I'm sitting here trying to figure out what I want to post. Today is the first day of a brand new year and I should write something inspirational, right? Why is it that I'm not feeling very inspired. 2014 wasn't the greatest year for me but it wasn't the worst. I would say it was pretty mediocre and much to my dismay I have a foreboding feeling over my head for 2015. There are several people in my life who aren't well medically and so many other things seem to be out of my control. How can I go forward with eager anticipation into this new year? To make matters worse I kept none of my resolutions for last year and actually gained about 10 pounds over all by the end of the year.
I don't even want to do the classic let's review 2014. I just don't want to be reminded of it. I don't want to think about failures, deaths, sorrow, anger, frustrations. There were some highlights. We moved into a fantastic home. We made a lot of amazing new friends. We rescued the most loving dog you could meet. I will hold those highlights and learn from the failures. Everyone has them. We are so afraid to admit when life defeats us. But life defeats all of us sometimes.

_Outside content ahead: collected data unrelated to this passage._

(** ** A builder that keeps its leaves, for concrete tries *)
Definition sorted_add (b : list leaf) (k : B256) (v : list byte) : option (list leaf) :=
  match b !! (length b - 1)%nat with
  | Some l => if decide (hashed_below l (k, v)) then Some (b ++ [(k, v)]) else None
  | None => Some [(k, v)]
  end.
Lemma sorted_add_leaves (b leaves : list leaf) : StronglySorted hashed_below (b ++ leaves) →
  foldl (λ builder '(k, v), b ← builder; sorted_add b k v) (Some b) leaves = Some (b ++ leaves).
Proof.
  revert b. induction leaves as [|[k v] leaves IH]; intros b Hs; [by rewrite app_nil_r|].
  assert (sorted_add b k v = Some (b ++ [(k, v)])) as Ha.
  { unfold sorted_add. destruct (b !! (length b - 1)%nat) as [l|] eqn:Hl.
    - rewrite decide_True; [done|]. eapply (StronglySorted_app_1_elem_of hashed_below b); [exact Hs| |by left].
      by eapply list_elem_of_lookup_2.
    - apply lookup_ge_None in Hl. destruct b; [done|simpl in Hl; lia]. }
  pose proof (IH (b ++ [(k, v)])) as IH'. rewrite <-app_assoc in IH'. specialize (IH' Hs).
  cbn [foldl]. etrans; [|exact IH']. f_equal. exact Ha.
Qed.

(** The encodings of the table tries are not empty. *)
Lemma table_nonempty : @RlpNonempty (table_trie []).
Proof.
  split.
  - intros v Hv. pose proof (length_be_bytes 32 v) as Hl. change (be_bytes 32 v = []) in Hv. by rewrite Hv in Hl.
  - intros a Ha. pose proof (length_be_bytes 8 (nonce a)) as Hl.
    assert (∃ l, be_bytes 8 (nonce a) ++ l = []) as [l Hn] by (eexists; exact Ha).
    apply app_nil in Hn as [Hn _]. by rewrite Hn in Hl.
Qed.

Looking forward to 2015, I really don't want to set any major goals that won't happen. I guess you could say my lack of enthusiasm for last year has impaired me. However, I made one goal. An amazing friend of mine who I met through this fantastic facebook group changed his life last year. He went from mostly sedentary to a 7 minute mile pace runner. I made it my goal to run at least half of what he does this year. It won't be fast but I'm going to get the miles in. I'm going to become a winter runner. (I'd say running on January 1st in 27 degree weather qualifies me.) Those are two goals that are just going to happen no matter what.
As for the rest of my objectives, I'm going to set mini-goals. Weekly goals that will keep me going. This week my goal is to run at least 5 days. I started that out with 7.2 awesome miles of run walking. I ran over half of the mileage and walked the rest but everyone has to start or in my case restart somewhere.
I'm pledging to post on my facebook page and blog daily. To keep me accountable and just get my words out into the abyss. If no one reads this but me than I will be happy enough but if you find my words honest, helpful or just need to say something please feel free to comment or share. I'm always open to meeting new people and this journey is tough when you go solo.
That's it for today. Time to dish out some soup, hit the grocery store and maybe see a friend or two tonight.
Life happens but you don't have to just watch it go by. Let's jump into life and make the most of what we can.